Narrowly, the attribution of human form to God. More broadly, a description of God using human categories; language that speaks of God in human terms, ascribing human features and qualities to him. 

  • An example of anthropomorphism in the narrower sense from Exodus 7:5:
    The Egyptians shall know that I am the Lord, when I stretch out my hand against Egypt and bring out the people of Israel from among them. (ESV)
  • An example of anthropomorphism in the broader sense from Genesis 9:
    And God said, “This is the sign of the covenant that I make between me and you and every living creature that is with you, for all future generations: I have set my bow in the cloud, and it shall be a sign of the covenant between me and the earth.  When I bring clouds over the earth and the bow is seen in the clouds,  I will remember my covenant that is between me and you and every living creature of all flesh. And the waters shall never again become a flood to destroy all flesh. When the bow is in the clouds, I will see it and remember the everlasting covenant between God and every living creature of all flesh that is on the earth.”
  • From A. B. Caneday in Veiled Glory: God’s Self-Revelation in Human Likeness—A Biblical Theology of God’s Anthropomorphic Self-Disclosure, an essay included in Beyond the Bounds: Open Theism and the Undermining of Biblical Christianity:
    …God’s Word does not simply contain anthropomorphism as one figure of speech alongside metaphor, simile, synecdoche, and others. Rather, God’s word is intrinsically anthropomorphic, for the Bible is God’s speech to humans in human language. God’s speaking to humans is anthropomorphism. Anthropomorphism is a description of God’s revelation; anthropomorphism is not a description of our interpretation of Scripture. The fact that God revealed himself anthropomorphically does not warrant us to subscribe to “anthropomorphic interpretation.” We are not to read the Bible anthropomorphically. Rather, we are to recognize that the Bible is anthropomorphic in character. Therefore, I propose the following definition of anthropomorphism, a definition that emerges from the soil of Scripture: Because God formed Adam from the “dust of the earth” and breathed into his nostrils the breath of life, making him in his own image and likeness, God makes himself known to his creatures in their likeness, as if he wears both their form and qualities, when in fact they wear his likeness. (pages 160-161)
  • From D. A. Carson, in a lecture on Openness of God Theology:
    It turns out that almost everything we say about God…is in terms of categories that we’re familiar with. …We don’t have access to “infinite talk”; we have access to human talk. And through human talk we are talking about the infinite, the holy. So much of what scripture says in that regard, about God’s knowing, seeing, acting—whether it’s riding upon the wings of the dawn, or the winds of the storm, or putting a muzzle on the leviathan …—or speaking and the world was formed, is, in some sense, metaphorical language. That is to say, it’s a figure of speech whereby we speak of one thing in terms which are seen to be suggestive of another. And “the other,” here, is us. It’s human speaking….
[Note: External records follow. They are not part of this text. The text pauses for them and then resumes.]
(** X2: the classification depends on the ratio only: scaling width and
    height by the same factor does not change it, as long as the sizes stay
    below 2^46. *)
Theorem classification_scale_invariant k w h rest rest' :
  0 < k -> 0 < h -> k * h < 2 ^ 46 -> w < 2 ^ 46 -> k * w < 2 ^ 46 ->
  classification {| Streams := {| Width := k * w; Height := k * h |} :: rest |}
  = classification {| Streams := {| Width := w; Height := h |} :: rest' |}.
Proof.
  intros Hk Hh Hkh Hw Hkw.
  assert (h < 2 ^ 46) by nia.
  rewrite !classification_cases by lia.
  assert (forall a b x y, (a * (k * x) <? b * (k * y)) = (a * x <? b * y)) as E.
  { intros a b x y. destruct (Z.ltb_spec (a * x) (b * y)).
    - apply Z.ltb_lt. nia.
    - apply Z.ltb_ge. nia. }
  by rewrite !E.
Qed.

Lemma classification_scale_invariant_witness :
  classification {| Streams := [{| Width := 2 * 1280; Height := 2 * 720 |}] |}
  = classification {| Streams := [{| Width := 1280; Height := 720 |}] |}.
Proof. apply (classification_scale_invariant 2 1280 720 [] []); lia. Defined.

(** X3: [getVideoAspectRatio] calls the probing tool once, on the path it
    is given, and changes nothing; it returns an error, and the empty
    string, exactly when the file is missing, the tool fails or its output
    does not decode. *)
Theorem getVideoAspectRatio_result env filePath st :
  exists ar err,
    getVideoAspectRatio env filePath st
    = (Next (ar, err),
       {| world := world st; trace := trace st ++ [EvFfprobe filePath];
          deferred := deferred st |}) /\
    (err = None <->
       exists src probeOutput,
         disk (world st) !! filePath = Some src /\
         exec_ffprobe env src = Unmarshalled probeOutput /\
         ar = aspectRatio probeOutput) /\
    (err <> None -> ar = EmptyString).
Proof.
  unfold getVideoAspectRatio, runFfprobe.
  cbv beta iota zeta delta [mbind mret Handler_bind Handler_ret bind pure emit getWorld].
  cbn [world trace deferred].
  destruct (disk (world st) !! filePath) as [src|] eqn:Hd.
  - destruct (exec_ffprobe env src) as [e|e|po] eqn:Hp; eexists _, _;
      (split; [reflexivity|]); split; try done.
    + split; [done|]. intros (src' & po & [= <-] & Hpo & _). congruence.
    + split; [done|]. intros (src' & po & [= <-] & Hpo & _). congruence.
    + split; [intros _|done]. by exists src, po.
  - eexists _, _. split; [reflexivity|]. split; [|done].
    split; [done|]. by intros (src' & po & [=] & _).
Qed.

Lemma getVideoAspectRatio_result_witness :
  exists ar err,
    getVideoAspectRatio (Sample.request "alice" Sample.mp4 Sample.faststart)
      "/tmp/missing.mp4" (initial Sample.world)
    = (Next (ar, err),
       {| world := Sample.world; trace := [EvFfprobe "/tmp/missing.mp4"];
          deferred := [] |}) /\
    ar = EmptyString.
Proof.
  destruct (getVideoAspectRatio_result
              (Sample.request "alice" Sample.mp4 Sample.faststart)
              "/tmp/missing.mp4" (initial Sample.world))
    as (ar & err & Hrun & Hok & Herr).
  exists ar, err. split; [exact Hrun|].
  apply Herr. vm_compute in Hrun. injection Hrun as _ <-. discriminate.
Defined.

(** X4: [processVideoForFastStart] calls the encoder once, from the given
    path to that path with [.processing] appended; on success it returns
    that output path, on failure the empty path; and it leaves the store,
    the bucket and every file but the output as they were, the input
    included. *)
Theorem processVideoForFastStart_result env filePath st :
  exists path err st',
    processVideoForFastStart env filePath st = (Next (path, err), st') /\
    trace st' = trace st ++ [EvFfmpeg filePath (filePath +:+ ".processing")] /\
    deferred st' = deferred st /\
    (err = None -> path = filePath +:+ ".processing") /\
    (err <> None -> path = EmptyString) /\
    db (world st') = db (world st) /\ s3 (world st') = s3 (world st) /\
    (forall p, p <> filePath +:+ ".processing" ->
       disk (world st') !! p = disk (world st) !! p).
Proof.
  unfold processVideoForFastStart, runFfmpeg.
  cbv beta iota zeta delta
    [mbind mret Handler_bind Handler_ret bind pure emit getWorld setWorld setDisk].
  cbn [world trace deferred db disk s3].
  destruct (disk (world st) !! filePath) as [src|] eqn:Hd.
  - destruct (exec_ffmpeg env src) as [[out|] [e|]];
      cbn [world trace deferred db disk s3]; eexists _, _, _;
      (split; [reflexivity|]); cbn [world trace deferred db disk s3];
      repeat split; try done.
    all: intros p Hp; by rewrite lookup_insert_ne.
  - eexists _, _, _. split; [reflexivity|]. by repeat split.
Qed.

Lemma processVideoForFastStart_result_witness :
  exists path err st',
    processVideoForFastStart (Sample.request "alice" Sample.mp4 Sample.faststart)
      "/tmp/tubely-upload-1.mp4"
      (initial (setDisk {[ "/tmp/tubely-upload-1.mp4" := content Sample.mp4 ]}
                  Sample.world))
    = (Next (path, err), st') /\
    disk (world st') !! "/tmp/tubely-upload-1.mp4" = Some (content Sample.mp4).
Proof.
  destruct (processVideoForFastStart_result
              (Sample.request "alice" Sample.mp4 Sample.faststart)
              "/tmp/tubely-upload-1.mp4"
              (initial (setDisk {[ "/tmp/tubely-upload-1.mp4" := content Sample.mp4 ]}
                          Sample.world)))
    as (path & err & st' & Hrun & _ & _ & _ & _ & _ & _ & Hdisk).
  exists path, err, st'. split; [exact Hrun|].
  rewrite Hdisk; [reflexivity|]. apply not_eq_sym, processing_ne.
Defined.

(** ** The video handler with fast start (lines 141 to 280) *)

Ltac pick_status := cbn [In]; repeat first [left; reflexivity | right].

(** X5: the handler answers every request exactly once: with 200 and a
    record, or with an error of status 400, 401, 404 or 500. *)
Theorem FastStart_responds_once env w :
  let st := serve (FastStart.handlerUploadVideo env) w in
  (exists payload, responsesOf (trace st) = [EvRespondWithJSON 200 payload]) \/
  (exists code msg err,
     responsesOf (trace st) = [EvRespondWithError code msg err] /\
     In code [400; 401; 404; 500]).
Proof.
  destruct env, w. unfold FastStart.handlerUploadVideo.
  run_handler.
  all: first [ left; eexists; reflexivity
             | right; eexists _, _, _; split; [reflexivity|pick_status] ].
Qed.

(** X6: once [os.CreateTemp] has made the staged file, that file is gone
    when the request is over, however it ends; and once the prober has been
    reached, so is the processed file. *)
Theorem FastStart_temporary_files_removed env w :
  snd (os_CreateTemp env) = None ->
  let st := serve (FastStart.handlerUploadVideo env) w in
  let tempFile := fst (os_CreateTemp env) in
  (createdOf (trace st) <> [] -> disk (world st) !! tempFile = None) /\
  (probesOf (trace st) <> [] ->
   disk (world st) !! (tempFile +:+ ".processing") = None).
Proof.
  destruct env as [? ? ? ? ? ? ? ? ? ? [name cerr] ? ? ? ? ? ? ? ?], w.
  cbn [os_CreateTemp snd fst]. intros ->.
  unfold FastStart.handlerUploadVideo.
  run_handler; (split; intros Hne; try done).
  all: rewrite ?lookup_delete_eq; try done.
  all: rewrite lookup_delete_ne by apply not_eq_sym, processing_ne.
  all: by rewrite lookup_delete_eq.
Qed.

Lemma FastStart_temporary_files_removed_witness :
  let st := serve (FastStart.handlerUploadVideo
                     (Sample.request "alice" Sample.mp4 Sample.faststart))
                  Sample.world in
  disk (world st) !! "/tmp/tubely-upload-1.mp4" = None /\
  disk (world st) !! "/tmp/tubely-upload-1.mp4.processing" = None.
Proof.
  destruct (FastStart_temporary_files_removed
              (Sample.request "alice" Sample.mp4 Sample.faststart) Sample.world
              eq_refl) as [H1 H2].
  split; [apply H1|apply H2]; vm_compute; discriminate.
Defined.

Ltac other_path :=
  let E := fresh in
  intros E;
  match goal with
  | H : ~ _ |- _ => apply H; cbn [In map snd]; auto; fail
  end.

(** X7: the handler changes the disk only at the staged file and at the
    output of the encoder: every other path holds afterwards what it held
    before. *)
Theorem FastStart_disk_frame env w path :
  let st := serve (FastStart.handlerUploadVideo env) w in
  ~ In path (createdOf (trace st)) ->
  ~ In path (outputsOf (trace st)) ->
  disk (world st) !! path = disk w !! path.
Proof.
  destruct env, w. unfold FastStart.handlerUploadVideo, outputsOf.
  run_handler; cbn [map snd In]; intros H1 H2; try done.
  all: rewrite ?lookup_delete_ne, ?lookup_insert_ne by other_path; done.
Qed.

Lemma FastStart_disk_frame_witness :
  disk (world (serve (FastStart.handlerUploadVideo
                        (Sample.request "alice" Sample.mp4 Sample.faststart))
                     (setDisk {[ "assets/old.png" := [x01] ]} Sample.world)))
    !! "assets/old.png" = Some [x01].
Proof.
  rewrite (FastStart_disk_frame
             (Sample.request "alice" Sample.mp4 Sample.faststart)
             (setDisk {[ "assets/old.png" := [x01] ]} Sample.world)
             "assets/old.png").
  - reflexivity.
  - vm_compute. intros [H|[]]. discriminate H.
  - vm_compute. intros [H|[]]. discriminate H.
Defined.

(** X8: the bucket grows by the one object of [PutObject] when that call
    succeeds, and is as it was otherwise; a later failure of the record
    update does not take the object back. *)
Theorem FastStart_bucket env w :
  let st := serve (FastStart.handlerUploadVideo env) w in
  (length (putObjectsOf (trace st)) <= 1)%nat /\
  (s3Client_PutObject env = None -> s3 (world st) = s3 w ++ putObjectsOf (trace st)) /\
  (s3Client_PutObject env <> None -> s3 (world st) = s3 w).
Proof.
  destruct env, w. unfold FastStart.handlerUploadVideo.
  run_handler; cbn [length]; (split; [lia|]); split; intros Hput; try done.
  all: by rewrite app_nil_r.
Qed.

Lemma FastStart_bucket_witness :
  exists input,
    s3 (world (serve (FastStart.handlerUploadVideo
                        (Sample.request "alice" Sample.mp4 Sample.faststart))
                     Sample.world)) = [input] /\
    Bucket input = "tubely".
Proof.
  destruct (FastStart_bucket
              (Sample.request "alice" Sample.mp4 Sample.faststart) Sample.world)
    as (_ & H & _).
  cbv zeta in H. rewrite H by reflexivity.
  eexists. split; [vm_compute; reflexivity|reflexivity].
Defined.

(** X9: the object put in the bucket goes to the configured bucket and
    carries the bytes the encoder wrote, not the staged upload. *)
Theorem FastStart_uploads_processed_bytes env w input :
  let st := serve (FastStart.handlerUploadVideo env) w in
  In input (putObjectsOf (trace st)) ->
  Bucket input = s3Bucket env /\
  exists part,
    r_FormFile env = inl part /\
    forall out, fst (exec_ffmpeg env (content part)) = Some out -> Body input = out.
Proof.
  destruct env, w. unfold FastStart.handlerUploadVideo.
  run_handler; intros Hin; try (destruct Hin; fail).
  all: destruct Hin as [<-|[]]; split; [reflexivity|].
  all: eexists; split; [reflexivity|]; cbn [Body]; intros out Hout.
  all: match goal with
       | H : ?x = _, Hf : (?x).1 = Some _ |- _ => rewrite H in Hf; cbn in Hf
       end; congruence.
Qed.

Lemma FastStart_uploads_processed_bytes_witness :
  let env := Sample.request "alice" Sample.mp4
               (fun src => (Some (src ++ [x01]), None)) in
  let input :=
    {| Bucket := "tubely";
       Key := "landscape/AAAAAAAAAAAAAAAAAAAAAAAAAAAAAAAAAAAAAAAAAAA.mp4";
       Body := content Sample.mp4 ++ [x01]; ContentType := "video/mp4" |} in
  In input (putObjectsOf (trace (serve (FastStart.handlerUploadVideo env)
                                    Sample.world))) /\
  Bucket input = s3Bucket env.
Proof.
  intros env input.
  assert (Hin : In input (putObjectsOf (trace (serve (FastStart.handlerUploadVideo env)
                                                 Sample.world))))
    by (vm_compute; left; reflexivity).
  split; [exact Hin|].
  destruct (FastStart_uploads_processed_bytes env Sample.world input Hin)
    as (H & _).
  exact H.
Defined.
    …We know that the language has to be metaphorical because the Bible keeps stressing that God is other. He is not a human being; he is not a man. He is not created; he is not dependent. He is the God of aseity. He is transcendent. He was there before we were. He speaks and brings all things into existence. He is Spirit. He doesn’t have a body. We are forced to recognize that this is the way we must think about God.

    So to come at this question, then, of anthropomorphism….and uphold the view that by refusing to see them as anthropomorphisms we are interpreting Scripture more simply and directly is, I would want to argue, not an appeal to a simpler biblicism, but to a massive and even grotesque reductionism.
Learn more:
  1. CARM: Anthropomorphism: God Relates to Us in Human Terms
  2. Theopedia: Anthropomorphism
  3. Steve Hays: Neotheism and anthropomorphism (Added June, 2010)

Related term (Added June, 2010):

This week’s theological term was suggested by David Kjos of The Thirsty Theologian.
Have you come across a theological term that you’d like to see featured here as a Theological Term of the Week? If you email it to me, I’ll seriously consider using it, giving you credit for the suggestion and linking back to your blog when I do.
Clicking on the Theological Term graphic at the top of this post will take you to a list of all the previous theological terms in alphabetical order.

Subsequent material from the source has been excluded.